O argumento tem poucas novidades: uma mãe divorciada disputa a custódia da filha com o ex-marido, refugiando-se, por razões económicas, num prédio degradado, onde se confronta com um bizarro porteiro (um Pete Postlethwaite de perturbadora máscara) e com misteriosas infiltrações e inundações de uma água escura, uma espécie de mistura entre barro e sangue. Tudo se adensa com uma história da fantasmática presença de uma criança abandonada pelos pais que acaba por "possuir" a mãe cobiçada e "disponível", numa sequência demasiado breve para tão extensos preliminares.

Os diálogos primam pela estranheza óbvia, a acção é praticamente inexistente, mais centrada em alucinações e em sugestões oníricas do que em factos que construam uma narrativa coerente.
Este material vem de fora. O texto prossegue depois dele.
(* ===== verification/AwsString.v ===== *)
(** * Strings: definitions

    [source/string.c] and [include/aws/common/string.inl], but for the wide
    strings of Windows. A string is one block: a header of 16 bytes, whose fields
    are constant, the bytes and a terminator. A handle holds where the block is
    and the constant fields; what the header's bytes are is not modelled. *)

From S2P Require Import Prelude Math Memory ByteBuf.
Import ByteBuf.

Local Open Scope Z_scope.

Module AwsString.

Record aws_string := mk_string {
  str_ptr : ptr;
  str_allocator : option aws_allocator;
  str_len : Z
}.

(** [sizeof(struct aws_string)], with the one byte of [bytes] padded, and
    [offsetof(struct aws_string, bytes)]. *)
Definition sizeof_aws_string : Z := 24.
Definition offsetof_bytes : Z := 16.

Definition aws_string_bytes (str : aws_string) : ptr := ptr_add (str_ptr str) offsetof_bytes.
Definition aws_string_c_str : aws_string -> ptr := aws_string_bytes.

Definition aws_string_is_valid (str : option aws_string) : M bool :=
  match str with
  | None => mret false
  | Some str =>
      if AWS_MEM_IS_READABLE (aws_string_bytes str) (u64 (str_len str + 1)) then
        last ← load_u8 (ptr_add (aws_string_bytes str) (str_len str));
        mret (last =? 0)
      else mret false
  end.

Definition aws_c_string_is_valid (str : ptr) : bool := AWS_MEM_IS_READABLE str 1 && negb (is_NULL str).

Definition aws_char_is_space (c : Z) : bool := aws_isspace c.

Definition aws_string_new_from_array (allocator : aws_allocator) (bytes : ptr) (len : Z) : M (option aws_string) :=
  match aws_add_size_checked (sizeof_aws_string + 1) len with
  | Err _ => mret None
  | Ok malloc_size =>
      p ← aws_mem_acquire allocator malloc_size;
      let str := mk_string p (Some allocator) len in
      _ ← (if 0 <? len then memcpy (aws_string_bytes str) bytes len else mret tt);
      _ ← store (ptr_add (aws_string_bytes str) len) [0];
      mret (Some str)
  end.

Definition aws_string_new_from_c_str (allocator : aws_allocator) (c_str : ptr) : M (option aws_string) :=
  len ← strlen c_str;
  aws_string_new_from_array allocator c_str len.

Definition aws_string_new_from_string (allocator : aws_allocator) (str : aws_string) : M (option aws_string) :=
  aws_string_new_from_array allocator (aws_string_bytes str) (str_len str).

Definition aws_string_new_from_cursor (allocator : aws_allocator) (cursor : aws_byte_cursor) : M (option aws_string) :=
  aws_string_new_from_array allocator (cur_ptr cursor) (cur_len cursor).

Definition aws_string_new_from_buf (allocator : aws_allocator) (buf : aws_byte_buf) : M (option aws_string) :=
  aws_string_new_from_array allocator (buf_buffer buf) (buf_len buf).

Definition aws_string_destroy (str : option aws_string) : M unit :=
  match str with
  | Some str =>
      match str_allocator str with
      | Some allocator => aws_mem_release allocator (str_ptr str)
      | None => mret tt
      end
  | None => mret tt
  end.

Definition aws_string_destroy_secure (str : option aws_string) : M unit :=
  match str with
  | Some str' =>
      _ ← aws_secure_zero (aws_string_bytes str') (str_len str');
      aws_string_destroy str
  | None => mret tt
  end.

(** [a == b] on pointers to strings. *)
Definition same_string (a b : option aws_string) : bool := bool_decide (option_map str_ptr a = option_map str_ptr b).

Definition aws_string_compare (a b : option aws_string) : M Z :=
  if same_string a b then mret 0
  else
    match a, b with
    | None, _ => mret (-1)
    | _, None => mret 1
    | Some a, Some b =>
        let len_a := str_len a in
        let len_b := str_len b in
        let min_len := if len_a <? len_b then len_a else len_b in
        ret ← memcmp (aws_string_bytes a) (aws_string_bytes b) min_len;
        if negb (ret =? 0) then mret ret
        else if len_a =? len_b then mret 0
        else if len_b <? len_a then mret 1
        else mret (-1)
    end.

(** The items of a list of strings: where they are, and the pointers they hold. *)
Definition aws_array_list_comparator_string (a b : option (ptr * option aws_string)) : M Z :=
  if bool_decide (option_map fst a = option_map fst b) then mret 0
  else
    match a, b with
    | None, _ => mret (-1)
    | _, None => mret 1
    | Some (_, str_a), Some (_, str_b) => aws_string_compare str_a str_b
    end.

Definition aws_string_eq (a b : option aws_string) : M bool :=
  if same_string a b then mret true
  else
    match a, b with
    | Some a, Some b => aws_array_eq (aws_string_bytes a) (str_len a) (aws_string_bytes b) (str_len b)
    | _, _ => mret false
    end.

Definition aws_string_eq_ignore_case (a b : option aws_string) : M bool :=
  if same_string a b then mret true
  else
    match a, b with
    | Some a, Some b => aws_array_eq_ignore_case (aws_string_bytes a) (str_len a) (aws_string_bytes b) (str_len b)
    | _, _ => mret false
    end.

(** A string and something else, each of which may be NULL. *)
Definition both {A B} (a : option A) (b : option B) (f : A -> B -> M bool) : M bool :=
  match a, b with
  | None, None => mret true
  | Some a, Some b => f a b
  | _, _ => mret false
  end.

Definition aws_string_eq_byte_cursor (str : option aws_string) (cur : option aws_byte_cursor) : M bool :=
  both str cur (fun str cur => aws_array_eq (aws_string_bytes str) (str_len str) (cur_ptr cur) (cur_len cur)).

Definition aws_string_eq_byte_cursor_ignore_case (str : option aws_string) (cur : option aws_byte_cursor) : M bool :=
  both str cur (fun str cur => aws_array_eq_ignore_case (aws_string_bytes str) (str_len str) (cur_ptr cur) (cur_len cur)).

Definition aws_string_eq_byte_buf (str : option aws_string) (buf : option aws_byte_buf) : M bool :=
  both str buf (fun str buf => aws_array_eq (aws_string_bytes str) (str_len str) (buf_buffer buf) (buf_len buf)).

Definition aws_string_eq_byte_buf_ignore_case (str : option aws_string) (buf : option aws_byte_buf) : M bool :=
  both str buf (fun str buf => aws_array_eq_ignore_case (aws_string_bytes str) (str_len str) (buf_buffer buf) (buf_len buf)).

Definition not_null (p : ptr) : option ptr := if is_NULL p then None else Some p.

Definition aws_string_eq_c_str (str : option aws_string) (c_str : ptr) : M bool :=
  both str (not_null c_str) (fun str c_str => aws_array_eq_c_str (aws_string_bytes str) (str_len str) c_str).

Definition aws_string_eq_c_str_ignore_case (str : option aws_string) (c_str : ptr) : M bool :=
  both str (not_null c_str) (fun str c_str => aws_array_eq_c_str_ignore_case (aws_string_bytes str) (str_len str) c_str).

Definition aws_byte_buf_write_from_whole_string (buf : option aws_byte_buf) (src : option aws_string) : M (bool * option aws_byte_buf) :=
  match buf, src with
  | Some buf, Some src => r ← aws_byte_buf_write buf (aws_string_bytes src) (str_len src); mret (r.1, Some r.2)
  | _, _ => mret (false, buf)
  end.

Definition aws_byte_cursor_from_string (src : aws_string) : aws_byte_cursor :=
  aws_byte_cursor_from_array (aws_string_bytes src) (str_len src).

Definition aws_string_clone_or_reuse (allocator : aws_allocator) (str : aws_string) : M (option aws_string) :=
  match str_allocator str with
  | None => mret (Some str)
  | Some _ => aws_string_new_from_string allocator str
  end.

(** [str_len] is where the length goes: NULL or not. *)
Definition aws_secure_strlen (str : ptr) (max_read_len : Z) (str_len_null : bool) : M (result Z) :=
  if is_NULL str || str_len_null then mret (Err AWS_ERROR_INVALID_ARGUMENT)
  else
    null_char_ptr ← memchr str 0 max_read_len;
    if is_NULL null_char_ptr then mret (Err AWS_ERROR_C_STRING_BUFFER_NOT_NULL_TERMINATED)
    else n ← ptr_diff null_char_ptr str; mret (Ok n).

End AwsString.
Jennifer Connely consegue ser convincente, mas tem que "lutar" contra uma personagem apenas esboçada, optando por um quase indistinto sonambulismo. A personagem mais interessante acaba por ser a do advogado, a que Tim Roth empresta um extraordinário humor, com relevo para o momento em que recebe no carro, como se estivesse no escritório, sem cair na tentação de tudo reduzir a uma rábula simplista. Se era suposto aterrorizar o espectador, então os objectivos não foram alcançados: desde o "flashback", mostrando a protagonista em criança, abandonada pela mãe, até aos passos no andar de cima e as omnipresentes águas que caem em gota ou em catadupa, tudo apresenta um terror exposto, denunciado, explicado, logo, muito pouco "terrífico". Que fica, pois, deste filme mediano com visual cuidado e seguros valores de produção, sem prescindir de um certo "look" artesanal? A criação de atmosferas, um olhar perturbante sobre o gigantismo arquitectónico do prédio em que decorre a acção, uma rima surda com "Rosemary"s Baby", de Polanski, e, sobretudo, o facto de a personagem de Jennifer Connelly escapar ao estereótipo de "aterrorizada", funcionando até ao fim como mãe protectora e filha abandonada. Já não é mau...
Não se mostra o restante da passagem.